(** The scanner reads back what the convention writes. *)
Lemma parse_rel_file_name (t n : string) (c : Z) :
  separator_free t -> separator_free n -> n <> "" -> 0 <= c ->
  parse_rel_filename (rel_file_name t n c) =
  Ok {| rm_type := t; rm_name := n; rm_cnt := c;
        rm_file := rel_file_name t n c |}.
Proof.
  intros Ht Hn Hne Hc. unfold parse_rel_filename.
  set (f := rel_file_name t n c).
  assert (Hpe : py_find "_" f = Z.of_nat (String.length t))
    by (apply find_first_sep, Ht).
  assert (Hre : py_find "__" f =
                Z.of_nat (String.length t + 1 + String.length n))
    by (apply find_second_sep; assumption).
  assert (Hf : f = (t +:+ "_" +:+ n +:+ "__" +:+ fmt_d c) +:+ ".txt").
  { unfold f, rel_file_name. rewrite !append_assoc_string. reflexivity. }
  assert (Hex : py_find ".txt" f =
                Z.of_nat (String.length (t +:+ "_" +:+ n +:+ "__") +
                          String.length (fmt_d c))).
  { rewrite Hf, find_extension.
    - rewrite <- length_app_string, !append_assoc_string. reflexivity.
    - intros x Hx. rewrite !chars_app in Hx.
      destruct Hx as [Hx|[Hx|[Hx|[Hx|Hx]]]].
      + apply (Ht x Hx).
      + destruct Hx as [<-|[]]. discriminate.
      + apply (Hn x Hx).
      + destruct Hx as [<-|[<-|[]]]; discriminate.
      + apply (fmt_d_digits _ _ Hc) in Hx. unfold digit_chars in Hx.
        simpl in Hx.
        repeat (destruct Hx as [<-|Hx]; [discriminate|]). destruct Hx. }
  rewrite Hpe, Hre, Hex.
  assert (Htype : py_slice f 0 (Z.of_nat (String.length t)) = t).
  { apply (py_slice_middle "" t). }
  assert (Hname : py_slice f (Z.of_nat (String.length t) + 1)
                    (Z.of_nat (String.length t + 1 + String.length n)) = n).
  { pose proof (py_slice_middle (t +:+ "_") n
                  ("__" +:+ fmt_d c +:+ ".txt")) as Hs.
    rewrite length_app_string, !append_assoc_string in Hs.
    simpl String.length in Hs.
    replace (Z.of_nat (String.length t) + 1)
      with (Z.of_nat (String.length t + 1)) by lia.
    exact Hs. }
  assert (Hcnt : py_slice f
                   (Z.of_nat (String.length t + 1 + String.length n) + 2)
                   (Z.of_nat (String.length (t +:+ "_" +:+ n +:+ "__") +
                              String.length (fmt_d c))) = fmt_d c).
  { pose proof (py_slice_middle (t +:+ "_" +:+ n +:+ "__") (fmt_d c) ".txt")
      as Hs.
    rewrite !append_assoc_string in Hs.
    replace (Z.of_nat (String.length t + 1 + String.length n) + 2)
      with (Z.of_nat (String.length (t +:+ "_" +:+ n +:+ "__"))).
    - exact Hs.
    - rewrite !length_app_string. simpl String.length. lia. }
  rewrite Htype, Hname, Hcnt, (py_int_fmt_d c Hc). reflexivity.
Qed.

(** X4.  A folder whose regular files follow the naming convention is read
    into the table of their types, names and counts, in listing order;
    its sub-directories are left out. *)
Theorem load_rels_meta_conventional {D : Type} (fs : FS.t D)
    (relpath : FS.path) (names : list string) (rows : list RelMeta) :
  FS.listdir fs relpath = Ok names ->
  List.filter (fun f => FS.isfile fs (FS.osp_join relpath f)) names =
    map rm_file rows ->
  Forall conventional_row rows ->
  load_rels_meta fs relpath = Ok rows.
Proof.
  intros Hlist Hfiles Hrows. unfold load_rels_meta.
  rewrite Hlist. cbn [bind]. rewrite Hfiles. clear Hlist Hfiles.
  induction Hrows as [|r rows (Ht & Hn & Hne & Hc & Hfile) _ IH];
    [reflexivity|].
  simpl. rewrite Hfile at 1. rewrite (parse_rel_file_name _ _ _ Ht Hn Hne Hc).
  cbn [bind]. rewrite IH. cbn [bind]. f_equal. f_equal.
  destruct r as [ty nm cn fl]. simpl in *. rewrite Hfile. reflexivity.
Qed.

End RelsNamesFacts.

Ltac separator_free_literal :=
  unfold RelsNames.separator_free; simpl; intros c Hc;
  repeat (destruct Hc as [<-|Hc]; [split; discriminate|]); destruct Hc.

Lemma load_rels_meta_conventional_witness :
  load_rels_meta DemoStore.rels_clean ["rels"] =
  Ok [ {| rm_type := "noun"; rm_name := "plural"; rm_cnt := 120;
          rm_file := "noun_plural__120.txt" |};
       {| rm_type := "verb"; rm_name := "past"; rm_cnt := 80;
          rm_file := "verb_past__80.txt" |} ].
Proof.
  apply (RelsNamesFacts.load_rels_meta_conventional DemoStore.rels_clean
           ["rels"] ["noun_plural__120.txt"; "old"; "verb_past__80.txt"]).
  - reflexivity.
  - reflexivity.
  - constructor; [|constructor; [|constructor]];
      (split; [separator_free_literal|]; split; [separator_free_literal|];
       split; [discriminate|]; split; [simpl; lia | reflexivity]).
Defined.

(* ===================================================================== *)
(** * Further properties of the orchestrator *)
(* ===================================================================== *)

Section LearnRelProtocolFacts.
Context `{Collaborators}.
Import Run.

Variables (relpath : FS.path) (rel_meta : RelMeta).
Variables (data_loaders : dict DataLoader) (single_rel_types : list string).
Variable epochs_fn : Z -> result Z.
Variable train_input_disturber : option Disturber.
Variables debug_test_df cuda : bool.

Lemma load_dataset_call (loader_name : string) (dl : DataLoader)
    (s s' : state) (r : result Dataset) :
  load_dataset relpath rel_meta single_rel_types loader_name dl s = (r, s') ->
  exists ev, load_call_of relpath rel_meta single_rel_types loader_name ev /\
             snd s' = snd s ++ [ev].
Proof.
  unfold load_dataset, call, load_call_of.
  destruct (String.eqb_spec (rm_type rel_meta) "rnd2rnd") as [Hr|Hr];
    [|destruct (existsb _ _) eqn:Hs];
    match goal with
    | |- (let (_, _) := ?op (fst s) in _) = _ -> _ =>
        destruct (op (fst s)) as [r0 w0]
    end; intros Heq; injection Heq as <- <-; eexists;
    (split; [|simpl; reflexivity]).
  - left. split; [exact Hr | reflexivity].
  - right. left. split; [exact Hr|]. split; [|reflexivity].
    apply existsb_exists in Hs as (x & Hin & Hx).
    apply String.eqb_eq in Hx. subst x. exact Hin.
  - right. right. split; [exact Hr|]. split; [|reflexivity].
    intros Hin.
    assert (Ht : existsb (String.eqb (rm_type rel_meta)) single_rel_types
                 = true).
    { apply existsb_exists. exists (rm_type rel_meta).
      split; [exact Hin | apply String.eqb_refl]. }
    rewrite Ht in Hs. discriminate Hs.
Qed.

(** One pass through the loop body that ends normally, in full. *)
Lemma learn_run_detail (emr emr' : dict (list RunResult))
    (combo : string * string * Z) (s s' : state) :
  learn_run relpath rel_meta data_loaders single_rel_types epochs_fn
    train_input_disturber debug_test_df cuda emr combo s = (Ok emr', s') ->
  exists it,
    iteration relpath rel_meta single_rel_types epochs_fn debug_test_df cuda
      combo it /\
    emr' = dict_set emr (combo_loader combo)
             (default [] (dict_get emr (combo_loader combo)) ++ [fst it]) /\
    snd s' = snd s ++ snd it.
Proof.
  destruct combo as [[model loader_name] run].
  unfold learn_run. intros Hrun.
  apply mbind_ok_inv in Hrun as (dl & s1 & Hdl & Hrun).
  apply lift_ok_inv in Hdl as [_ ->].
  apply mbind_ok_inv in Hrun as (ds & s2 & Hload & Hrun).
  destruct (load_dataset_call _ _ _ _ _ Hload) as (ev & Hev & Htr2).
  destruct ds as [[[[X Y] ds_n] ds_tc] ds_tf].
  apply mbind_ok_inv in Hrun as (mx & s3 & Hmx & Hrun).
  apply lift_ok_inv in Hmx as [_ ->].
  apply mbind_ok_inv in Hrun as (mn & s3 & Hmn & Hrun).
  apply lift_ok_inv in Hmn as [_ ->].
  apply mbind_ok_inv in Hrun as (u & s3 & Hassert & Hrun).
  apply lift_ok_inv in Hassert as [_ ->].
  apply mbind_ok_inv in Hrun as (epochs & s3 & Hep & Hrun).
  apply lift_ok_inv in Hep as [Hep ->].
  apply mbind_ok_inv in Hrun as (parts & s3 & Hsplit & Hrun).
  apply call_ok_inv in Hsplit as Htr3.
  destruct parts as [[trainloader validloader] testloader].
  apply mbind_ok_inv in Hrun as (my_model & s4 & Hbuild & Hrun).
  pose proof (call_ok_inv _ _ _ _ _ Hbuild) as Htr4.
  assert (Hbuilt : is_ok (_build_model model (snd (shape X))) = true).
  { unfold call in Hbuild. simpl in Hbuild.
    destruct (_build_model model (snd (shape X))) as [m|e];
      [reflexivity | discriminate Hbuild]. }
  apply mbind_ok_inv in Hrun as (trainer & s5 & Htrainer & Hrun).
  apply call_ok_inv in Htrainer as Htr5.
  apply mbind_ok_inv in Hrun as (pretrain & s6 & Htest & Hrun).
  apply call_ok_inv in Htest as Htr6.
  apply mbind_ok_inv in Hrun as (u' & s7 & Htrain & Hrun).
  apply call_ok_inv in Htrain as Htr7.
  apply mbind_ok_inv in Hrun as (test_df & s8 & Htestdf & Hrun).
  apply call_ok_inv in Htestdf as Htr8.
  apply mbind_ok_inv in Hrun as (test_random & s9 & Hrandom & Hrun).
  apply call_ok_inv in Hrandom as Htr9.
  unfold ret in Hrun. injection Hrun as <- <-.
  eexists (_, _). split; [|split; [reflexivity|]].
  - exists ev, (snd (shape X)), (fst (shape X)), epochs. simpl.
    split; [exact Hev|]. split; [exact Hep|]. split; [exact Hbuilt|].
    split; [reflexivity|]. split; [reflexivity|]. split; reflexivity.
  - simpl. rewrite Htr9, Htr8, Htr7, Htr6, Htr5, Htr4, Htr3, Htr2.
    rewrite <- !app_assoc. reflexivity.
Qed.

## What to work on:
The answer should contain only the lines from the first line of the entries through the line holding "by (apply find_second_sep; assumption).", each exactly as written.

## Exercise output:
(** The scanner reads back what the convention writes. *)
Lemma parse_rel_file_name (t n : string) (c : Z) :
  separator_free t -> separator_free n -> n <> "" -> 0 <= c ->
  parse_rel_filename (rel_file_name t n c) =
  Ok {| rm_type := t; rm_name := n; rm_cnt := c;
        rm_file := rel_file_name t n c |}.
Proof.
  intros Ht Hn Hne Hc. unfold parse_rel_filename.
  set (f := rel_file_name t n c).
  assert (Hpe : py_find "_" f = Z.of_nat (String.length t))
    by (apply find_first_sep, Ht).
  assert (Hre : py_find "__" f =
                Z.of_nat (String.length t + 1 + String.length n))
    by (apply find_second_sep; assumption).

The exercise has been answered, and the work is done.